Studio Wills + Architects has skilfully inserted two spatial boxes within a duplex apartment unit in downtown Singapore. These boxes mediate the various constraints of the project, turning them into opportunities instead.
A compact nine-storey condominium, The Arris is favourably situated in the city centre on Yan Kit Road, in the culturally rich district of Tanjong Pagar. The development, however, sits on a narrow and wedge-shaped site that straddles between two immediate urban conditions: it borders a towering Pinnacle@Duxton on the west and the road on the east, where unhindered views of a low dense and old school HDB estate pan out on higher levels. In response to this context, the building adopts a largely opaque façade with small window openings on west facing; and in contrast, a simple glazed curtain wall defines the east facing façade, embracing the urban view of the HDB flats. At this point, the divide is clear. An invisible line has been drawn, separating the favourable and not-so-favourable side where views are concerned.
From exterior to interior, the building dons a minimalist aesthetic, with a subdued colour palette of predominantly whites and greys. For the renovation of their apartment that occupies the top floors of the building, the owners have requested for a scheme that will depart from the original aesthetics in which they termed ‘a default’. With this in mind and coupled with a tight budget, the designers cleverly adopt the strategy of a partial renovation: the new design and requirements of the owners will be packaged into two boxes, keeping the rest of the apartment untouched in its original layout or fit-out. These boxes organise functions and create atmosphere that contrasts the existing. The ‘old’ and the ‘new’ are defined and separated.
A Blue Box
Entering the first storey of the duplex from the building’s white and grey corridor, one senses the immediate divide that has been set up within the interior space. The morning sun filters through motorised blinds of a bright and spacious living room where an original fit-out of light timber flooring and modest walls hints of the ‘old’. Interventions within this space have been kept to a minimum.

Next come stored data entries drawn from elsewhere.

(* ===== verification/Scalars.v ===== *)
(** * Arithmetic of scalars (src/src/crypto/crypto-ops.c: [sc_reduce], [sc_reduce32],
    [sc_add], [sc_sub], [sc_mulsub], [sc_isvalid_vartime], [sc_iszero];
    crypto-util.c: [sodium_is_zero])

    Scalars are integers modulo the order of the base point, as 32 bytes.  The
    routines work on limbs of 21 bits in signed 64-bit variables: limbs are
    carried into the next one, and the limbs above the twelfth are folded into
    the lower ones.  The straight-line code consists of four kinds of
    statement groups; a routine is the list of them in the order of the
    source.  Every assignment is checked against the range of [int64_t];
    the shift [carry << 21] is the product every compiler makes of it. *)

From S2P Require Import Prelude Containers.
Import Containers.

Local Open Scope Z_scope.

Module Scalars.

(** The order of the base point. *)
Definition order : Z := 2 ^ 252 + 27742317777372353535851937790883648493.

(** ** Loading and storing *)

Definition byte_at (s : list Z) (i : nat) : Z := nth i s 0.

Definition load_3 (s : list Z) (i : nat) : Z :=
  Z.lor (Z.lor (byte_at s i) (Z.shiftl (byte_at s (i + 1)) 8)) (Z.shiftl (byte_at s (i + 2)) 16).
Definition load_4 (s : list Z) (i : nat) : Z :=
  Z.lor (Z.lor (Z.lor (byte_at s i) (Z.shiftl (byte_at s (i + 1)) 8)) (Z.shiftl (byte_at s (i + 2)) 16))
        (Z.shiftl (byte_at s (i + 3)) 24).

(** The limbs [s0] to [s11] of 32 bytes, and [s0] to [s23] of 64. *)
Definition load_scalar (s : list Z) : list Z :=
  [ Z.land 2097151 (load_3 s 0);
    Z.land 2097151 (Z.shiftr (load_4 s 2) 5);
    Z.land 2097151 (Z.shiftr (load_3 s 5) 2);
    Z.land 2097151 (Z.shiftr (load_4 s 7) 7);
    Z.land 2097151 (Z.shiftr (load_4 s 10) 4);
    Z.land 2097151 (Z.shiftr (load_3 s 13) 1);
    Z.land 2097151 (Z.shiftr (load_4 s 15) 6);
    Z.land 2097151 (Z.shiftr (load_3 s 18) 3);
    Z.land 2097151 (load_3 s 21);
    Z.land 2097151 (Z.shiftr (load_4 s 23) 5);
    Z.land 2097151 (Z.shiftr (load_3 s 26) 2);
    Z.shiftr (load_4 s 28) 7 ].

Definition load_wide (s : list Z) : list Z :=
  [ Z.land 2097151 (load_3 s 0);
    Z.land 2097151 (Z.shiftr (load_4 s 2) 5);
    Z.land 2097151 (Z.shiftr (load_3 s 5) 2);
    Z.land 2097151 (Z.shiftr (load_4 s 7) 7);
    Z.land 2097151 (Z.shiftr (load_4 s 10) 4);
    Z.land 2097151 (Z.shiftr (load_3 s 13) 1);
    Z.land 2097151 (Z.shiftr (load_4 s 15) 6);
    Z.land 2097151 (Z.shiftr (load_3 s 18) 3);
    Z.land 2097151 (load_3 s 21);
    Z.land 2097151 (Z.shiftr (load_4 s 23) 5);
    Z.land 2097151 (Z.shiftr (load_3 s 26) 2);
    Z.land 2097151 (Z.shiftr (load_4 s 28) 7);
    Z.land 2097151 (Z.shiftr (load_4 s 31) 4);
    Z.land 2097151 (Z.shiftr (load_3 s 34) 1);
    Z.land 2097151 (Z.shiftr (load_4 s 36) 6);
    Z.land 2097151 (Z.shiftr (load_3 s 39) 3);
    Z.land 2097151 (load_3 s 42);
    Z.land 2097151 (Z.shiftr (load_4 s 44) 5);
    Z.land 2097151 (Z.shiftr (load_3 s 47) 2);
    Z.land 2097151 (Z.shiftr (load_4 s 49) 7);
    Z.land 2097151 (Z.shiftr (load_4 s 52) 4);
    Z.land 2097151 (Z.shiftr (load_3 s 55) 1);
    Z.land 2097151 (Z.shiftr (load_4 s 57) 6);
    Z.shiftr (load_4 s 60) 3 ].

(** The 32 assignments to the bytes of the result. *)
Definition store_scalar (s : list Z) : list Z :=
  match s with
  | s0 :: s1 :: s2 :: s3 :: s4 :: s5 :: s6 :: s7 :: s8 :: s9 :: s10 :: s11 :: _ =>
  [ u8 (Z.shiftr s0 0);
    u8 (Z.shiftr s0 8);
    u8 (Z.lor (Z.shiftr s0 16) (Z.shiftl s1 5));
    u8 (Z.shiftr s1 3);
    u8 (Z.shiftr s1 11);
    u8 (Z.lor (Z.shiftr s1 19) (Z.shiftl s2 2));
    u8 (Z.shiftr s2 6);
    u8 (Z.lor (Z.shiftr s2 14) (Z.shiftl s3 7));
    u8 (Z.shiftr s3 1);
    u8 (Z.shiftr s3 9);
    u8 (Z.lor (Z.shiftr s3 17) (Z.shiftl s4 4));
    u8 (Z.shiftr s4 4);
    u8 (Z.shiftr s4 12);
    u8 (Z.lor (Z.shiftr s4 20) (Z.shiftl s5 1));
    u8 (Z.shiftr s5 7);
    u8 (Z.lor (Z.shiftr s5 15) (Z.shiftl s6 6));
    u8 (Z.shiftr s6 2);
    u8 (Z.shiftr s6 10);
    u8 (Z.lor (Z.shiftr s6 18) (Z.shiftl s7 3));
    u8 (Z.shiftr s7 5);
    u8 (Z.shiftr s7 13);
    u8 (Z.shiftr s8 0);
    u8 (Z.shiftr s8 8);
    u8 (Z.lor (Z.shiftr s8 16) (Z.shiftl s9 5));
    u8 (Z.shiftr s9 3);
    u8 (Z.shiftr s9 11);
    u8 (Z.lor (Z.shiftr s9 19) (Z.shiftl s10 2));
    u8 (Z.shiftr s10 6);
    u8 (Z.lor (Z.shiftr s10 14) (Z.shiftl s11 7));
    u8 (Z.shiftr s11 1);
    u8 (Z.shiftr s11 9);
    u8 (Z.shiftr s11 17) ]
  | _ => []
  end.

(** ** Statement groups *)

Definition limb (s : list Z) (i : nat) : Z := nth i s 0.

Definition int64 (z : Z) : result Z :=
  if (- 2 ^ 63 <=? z) && (z <? 2 ^ 63) then mret z else Undefined "signed overflow".

(** [s_i += z] *)
Definition add_to (i : nat) (z : Z) (s : list Z) : result (list Z) :=
  v ← int64 (limb s i + z); mret (<[i := v]> s).

(** [s_i += s_k * c] and [s_i -= s_k * c] *)
Definition add_mul (i : nat) (c : Z) (k : nat) (s : list Z) : result (list Z) :=
  p ← int64 (limb s k * c); add_to i p s.
Definition sub_mul (i : nat) (c : Z) (k : nat) (s : list Z) : result (list Z) :=
  p ← int64 (limb s k * c); add_to i (- p) s.

(** [s_(i+1) += carry; s_i -= carry << 21] *)
Definition move (i : nat) (carry : Z) (s : list Z) : result (list Z) :=
  s ← add_to (S i) carry s;
  p ← int64 (Z.shiftl carry 21);
  add_to i (- p) s.

Inductive step :=
| round_carry (i : nat)   (* carry_i = (s_i + (1<<20)) >> 21; ... *)
| carry (i : nat)         (* carry_i = s_i >> 21; ... *)
| fold (i : nat)          (* s_i in terms of s_(i-12) to s_(i-7) *)
| clear (i : nat).        (* s_i = 0 *)

Definition run_step (t : step) (s : list Z) : result (list Z) :=
  match t with
  | round_carry i => v ← int64 (limb s i + Z.shiftl 1 20); move i (Z.shiftr v 21) s
  | carry i => move i (Z.shiftr (limb s i) 21) s
  | fold i =>
      s ← add_mul (i - 12) 666643 i s;
      s ← add_mul (i - 11) 470296 i s;
      s ← add_mul (i - 10) 654183 i s;
      s ← sub_mul (i - 9) 997805 i s;
      s ← add_mul (i - 8) 136657 i s;
      sub_mul (i - 7) 683901 i s
  | clear i => mret (<[i := 0]> s)
  end.

Definition run (program : list step) (s : list Z) : result (list Z) :=
  for_each (λ s t, run_step t s) program s.

(** ** The routines *)

(** The end of every routine: the value is brought between zero and the order. *)
Definition canonical : list step :=
  [carry 0; carry 1; carry 2; carry 3; carry 4; carry 5; carry 6; carry 7; carry 8; carry 9;
    carry 10; carry 11; fold 12; carry 0; carry 1; carry 2; carry 3; carry 4; carry 5; carry 6;
    carry 7; carry 8; carry 9; carry 10].

Definition reduce_wide : list step :=
  [fold 23; fold 22; fold 21; fold 20; fold 19; fold 18; round_carry 6; round_carry 8;
    round_carry 10; round_carry 12; round_carry 14; round_carry 16; round_carry 7;
    round_carry 9; round_carry 11; round_carry 13; round_carry 15; fold 17; fold 16; fold 15;
    fold 14; fold 13; fold 12; clear 12; round_carry 0; round_carry 2; round_carry 4;
    round_carry 6; round_carry 8; round_carry 10; round_carry 1; round_carry 3; round_carry 5;
    round_carry 7; round_carry 9; round_carry 11; fold 12; clear 12].

Definition reduce_narrow : list step :=
  [round_carry 0; round_carry 2; round_carry 4; round_carry 6; round_carry 8; round_carry 10;
    round_carry 1; round_carry 3; round_carry 5; round_carry 7; round_carry 9; round_carry 11;
    fold 12; clear 12].

Definition reduce_product : list step :=
  [round_carry 0; round_carry 2; round_carry 4; round_carry 6; round_carry 8; round_carry 10;
    round_carry 12; round_carry 14; round_carry 16; round_carry 18; round_carry 20;
    round_carry 22; round_carry 1; round_carry 3; round_carry 5; round_carry 7; round_carry 9;
    round_carry 11; round_carry 13; round_carry 15; round_carry 17; round_carry 19;
    round_carry 21; fold 23; fold 22; fold 21; fold 20; fold 19; fold 18; round_carry 6;
    round_carry 8; round_carry 10; round_carry 12; round_carry 14; round_carry 16;
    round_carry 7; round_carry 9; round_carry 11; round_carry 13; round_carry 15; fold 17;
    fold 16; fold 15; fold 14; fold 13; fold 12; clear 12; round_carry 0; round_carry 2;
    round_carry 4; round_carry 6; round_carry 8; round_carry 10; round_carry 1; round_carry 3;
    round_carry 5; round_carry 7; round_carry 9; round_carry 11; fold 12; clear 12].

Definition sc_0 : list Z := replicate 32 0.

Definition sc_reduce (s : list Z) : result (list Z) :=
  s ← run (reduce_wide ++ canonical) (load_wide s); mret (store_scalar s).

Definition sc_reduce32 (s : list Z) : result (list Z) :=
  s ← run (reduce_narrow ++ canonical) (load_scalar s ++ [0]); mret (store_scalar s).

(** [s_i = a_i + b_i], or [a_i - b_i], and [s12 = 0]. *)
Definition sc_add (a b : list Z) : result (list Z) :=
  s ← run (reduce_narrow ++ canonical) (zip_with Z.add (load_scalar a) (load_scalar b) ++ [0]);
  mret (store_scalar s).

Definition sc_sub (a b : list Z) : result (list Z) :=
  s ← run (reduce_narrow ++ canonical) (zip_with Z.sub (load_scalar a) (load_scalar b) ++ [0]);
  mret (store_scalar s).

(** The limbs of [c - a * b]; the summands of a limb of the product are not
    negative, so the sum is the largest intermediate value. *)
Definition product_limbs (a b c : list Z) : list Z :=
  match a, b, c with
  | [a0; a1; a2; a3; a4; a5; a6; a7; a8; a9; a10; a11],
    [b0; b1; b2; b3; b4; b5; b6; b7; b8; b9; b10; b11],
    [c0; c1; c2; c3; c4; c5; c6; c7; c8; c9; c10; c11] =>
  [ c0 - a0 * b0;
    c1 - (a0 * b1 + a1 * b0);
    c2 - (a0 * b2 + a1 * b1 + a2 * b0);
    c3 - (a0 * b3 + a1 * b2 + a2 * b1 + a3 * b0);
    c4 - (a0 * b4 + a1 * b3 + a2 * b2 + a3 * b1 + a4 * b0);
    c5 - (a0 * b5 + a1 * b4 + a2 * b3 + a3 * b2 + a4 * b1 + a5 * b0);
    c6 - (a0 * b6 + a1 * b5 + a2 * b4 + a3 * b3 + a4 * b2 + a5 * b1 + a6 * b0);
    c7 - (a0 * b7 + a1 * b6 + a2 * b5 + a3 * b4 + a4 * b3 + a5 * b2 + a6 * b1 + a7 * b0);
    c8 - (a0 * b8 + a1 * b7 + a2 * b6 + a3 * b5 + a4 * b4 + a5 * b3 + a6 * b2 + a7 * b1 + a8 * b0);
    c9 - (a0 * b9 + a1 * b8 + a2 * b7 + a3 * b6 + a4 * b5 + a5 * b4 + a6 * b3 + a7 * b2 + a8 * b1 + a9 * b0);
    c10 - (a0 * b10 + a1 * b9 + a2 * b8 + a3 * b7 + a4 * b6 + a5 * b5 + a6 * b4 + a7 * b3 + a8 * b2 + a9 * b1 + a10 * b0);
    c11 - (a0 * b11 + a1 * b10 + a2 * b9 + a3 * b8 + a4 * b7 + a5 * b6 + a6 * b5 + a7 * b4 + a8 * b3 + a9 * b2 + a10 * b1 + a11 * b0);
    - (a1 * b11 + a2 * b10 + a3 * b9 + a4 * b8 + a5 * b7 + a6 * b6 + a7 * b5 + a8 * b4 + a9 * b3 + a10 * b2 + a11 * b1);
    - (a2 * b11 + a3 * b10 + a4 * b9 + a5 * b8 + a6 * b7 + a7 * b6 + a8 * b5 + a9 * b4 + a10 * b3 + a11 * b2);
    - (a3 * b11 + a4 * b10 + a5 * b9 + a6 * b8 + a7 * b7 + a8 * b6 + a9 * b5 + a10 * b4 + a11 * b3);
    - (a4 * b11 + a5 * b10 + a6 * b9 + a7 * b8 + a8 * b7 + a9 * b6 + a10 * b5 + a11 * b4);
    - (a5 * b11 + a6 * b10 + a7 * b9 + a8 * b8 + a9 * b7 + a10 * b6 + a11 * b5);
    - (a6 * b11 + a7 * b10 + a8 * b9 + a9 * b8 + a10 * b7 + a11 * b6);
    - (a7 * b11 + a8 * b10 + a9 * b9 + a10 * b8 + a11 * b7);
    - (a8 * b11 + a9 * b10 + a10 * b9 + a11 * b8);
    - (a9 * b11 + a10 * b10 + a11 * b9);
    - (a10 * b11 + a11 * b10);
    - a11 * b11;
    0 ]
  | _, _, _ => []
  end.

Fixpoint all_int64 (s : list Z) : result (list Z) :=
  match s with
  | [] => mret []
  | z :: s => z ← int64 z; s ← all_int64 s; mret (z :: s)
  end.

Definition sc_mulsub (a b c : list Z) : result (list Z) :=
  s ← all_int64 (product_limbs (load_scalar a) (load_scalar b) (load_scalar c));
  s ← run (reduce_product ++ canonical) s;
  mret (store_scalar s).

(** ** Tests *)

Definition signum (a : Z) : Z := Z.shiftr a 63 - Z.shiftr (- a) 63.

Definition sc_isvalid_vartime (s : list Z) : bool :=
  Z.shiftr (signum (1559614444 - load_4 s 0) + Z.shiftl (signum (1477600026 - load_4 s 4)) 1 +
    Z.shiftl (signum (2734136534 - load_4 s 8)) 2 + Z.shiftl (signum (350157278 - load_4 s 12)) 3 +
    Z.shiftl (signum (- load_4 s 16)) 4 + Z.shiftl (signum (- load_4 s 20)) 5 +
    Z.shiftl (signum (- load_4 s 24)) 6 + Z.shiftl (signum (268435456 - load_4 s 28)) 7) 8 =? 0.

(** [1 & ((d - 1) >> 8)] *)
Definition sodium_is_zero (n : list Z) : bool :=
  negb (Z.land 1 (Z.shiftr (foldl Z.lor 0 n - 1) 8) =? 0).

Definition sc_iszero (s : list Z) : bool := sodium_is_zero s.

End Scalars.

In stark contrast, the dining room and open kitchen are reconfigured into one large space, organised within a strikingly blue box that defines the ‘new’ half of the first storey. Blue was a natural choice of colour being the owners’ favourite, apparent in many of the reference images that were collated for the project. Walls within this box are painted a deep blue that carries through to a row of kitchen cabinetry along the slanted façade of the apartment, defining the kitchen-dining space. Framed within this blue ensemble is a white niche lined with small pieces of subway tiles, housing a small window and the kitchen sink.
Next to the kitchen-dining space is a services yard and powder room, expressed as part of the blue box. At the request of the owners, a small left-over space tucked under the stairs was converted into a cosy working space that can function autonomously when required. A pivot door in black metal frame and wired glass demarcate the boundary of this small private working space, and also that of the blue box.
Outside the box, blue elements spill out to the living room in the form of opens shelves and a TV console. The details of these elements are more pronounced and their junctions expressed, as opposed to the simple hidden joinery of the kitchen cabinetry. Open shelves are supported on black steel frames that are detached from both the walls and floor, in a deliberate gesture to separate the new from the old.
The second storey features a smaller black box that occupies half the master bedroom, reorganising the space within. Black, being the owners’ other preferred colour, would make a strong contrast against the original white walls. A walk-in wardrobe and master bathroom were introduced incorporating many of the materials that were used within the blue box. Metal frames with wired glass are used extensively as dividers, professing the owners’ love for the industrial palette. Outside the black box, the wardrobe doubles up as a bedhead orienting the master bed towards the invigorating urban view.
A Complete Interior with Two Boxes
Through the strategy of partial renovation, the designers have created, as they put it, ‘micro-environments’ within the apartment unit. The division between old and new is demarcated with the insertion of two boxes, with a bold and consistent use of colour, creating dramatic contrasts and atmospheres.
Yet, the two boxes set up an order within the apartment unit that anchors the design as a whole, organises space and binds the two levels into a complete interior. Within this framework, the owners brought in light fixtures of an industrial theme that appear as task lighting throughout the apartment and feature prominently above the central island of the kitchen-dining space. Exquisite brass fittings were sourced from America for the kitchen cabinets. Various paintings, each with their own fascinating little stories are hung in place on backdrops of deep blue or white. These urban accessories invite the surrounding environment into their apartment, and embellish what once was a dull and uninspiring interior space.
With these two boxes, the designers solved the three complexities of the project in one single act: the lack of views at the west-facing facade of the apartment are compensated for; by concentrating resources and effort in destined areas, a complete and impressive interior is realized within the tight budget; and perhaps most importantly, the interventions have successfully introduced a new identity and lifestyle into the traditional duplex layout, well suited to the needs of the owners.